→ **Your objective**: Look through the records below for the line holding "rewrite init_logger_calls_app. simpl.". Write it out exactly, with each following line through the line holding "Logging.handlers (init_logger_calls (λ".

__________

(** X16: handlers do not pile up.  After any calls of [init_logger], one
    at least, whatever the logger held before and whether or not a log
    file could be opened, the logger has the level of the last call and
    its handlers are one console handler followed by at most one file
    handler. *)
Theorem init_logger_handlers (can_open : string → bool)
    (calls : list (option string * Z * bool * Z)) (eole : Logging.logger)
    (log_file : option string) (log_file_level : Z) (rotate : bool) (log_level : Z) :
  last calls = Some (log_file, log_file_level, rotate, log_level) →
  Logging.level (init_logger_calls can_open calls eole) = log_level
  ∧ ∃ file_handlers,
      Logging.handlers (init_logger_calls can_open calls eole)
      = console_handler :: file_handlers
      ∧ (length file_handlers ≤ 1)%nat
      ∧ Forall (λ h, Logging.kind h ≠ Logging.StreamHandler
                     ∧ Logging.hlevel h = log_file_level
                     ∧ Logging.wants_file log_file ≠ None) file_handlers.
Proof.
  intros Hlast. apply last_Some in Hlast as [calls' ->].
  rewrite init_logger_calls_app. simpl.
  generalize (init_logger_calls can_open calls' eole). intros eole'.
  unfold Logging.init_logger.
  destruct (Logging.wants_file log_file) as [path|] eqn:Hfile; simpl.
  - destruct (can_open path); simpl.
    + split; [done |]. eexists. split; [done |]. split; [simpl; lia |].
      constructor; [| constructor]. simpl. by destruct rotate.
    + split; [done |]. exists []. split; [done |]. split; [simpl; lia | constructor].
  - split; [done |]. exists []. split; [done |]. split; [simpl; lia | constructor].
Qed.

Lemma init_logger_handlers_witness :
  let calls := [ (Some "run.log", 10, true, 20); (None, 0, false, 30);
                 (Some "eole.log", 10, false, 20) ] in
  Logging.level (init_logger_calls (λ _, true) calls logger_with_old_handlers) = 20
  ∧ ∃ file_handlers,
      Logging.handlers (init_logger_calls (λ _, true) calls logger_with_old_handlers)
      = console_handler :: file_handlers
      ∧ (length file_handlers ≤ 1)%nat
      ∧ Forall (λ h, Logging.kind h ≠ Logging.StreamHandler
                     ∧ Logging.hlevel h = 10
                     ∧ Logging.wants_file (Some "eole.log") ≠ None) file_handlers.
Proof.
  apply (init_logger_handlers (λ _, true)
           [ (Some "run.log", 10, true, 20); (None, 0, false, 30);
             (Some "eole.log", 10, false, 20) ]
           logger_with_old_handlers (Some "eole.log") 10 false 20).
  reflexivity.
Defined.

__________

→ **Problem solution**:
  rewrite init_logger_calls_app. simpl.
  generalize (init_logger_calls can_open calls' eole). intros eole'.
  unfold Logging.init_logger.
  destruct (Logging.wants_file log_file) as [path|] eqn:Hfile; simpl.
  - destruct (can_open path); simpl.
    + split; [done |]. eexists. split; [done |]. split; [simpl; lia |].
      constructor; [| constructor]. simpl. by destruct rotate.
    + split; [done |]. exists []. split; [done |]. split; [simpl; lia | constructor].
  - split; [done |]. exists []. split; [done |]. split; [simpl; lia | constructor].
Qed.

Lemma init_logger_handlers_witness :
  let calls := [ (Some "run.log", 10, true, 20); (None, 0, false, 30);
                 (Some "eole.log", 10, false, 20) ] in
  Logging.level (init_logger_calls (λ _, true) calls logger_with_old_handlers) = 20
  ∧ ∃ file_handlers,
      Logging.handlers (init_logger_calls (λ _, true) calls logger_with_old_handlers)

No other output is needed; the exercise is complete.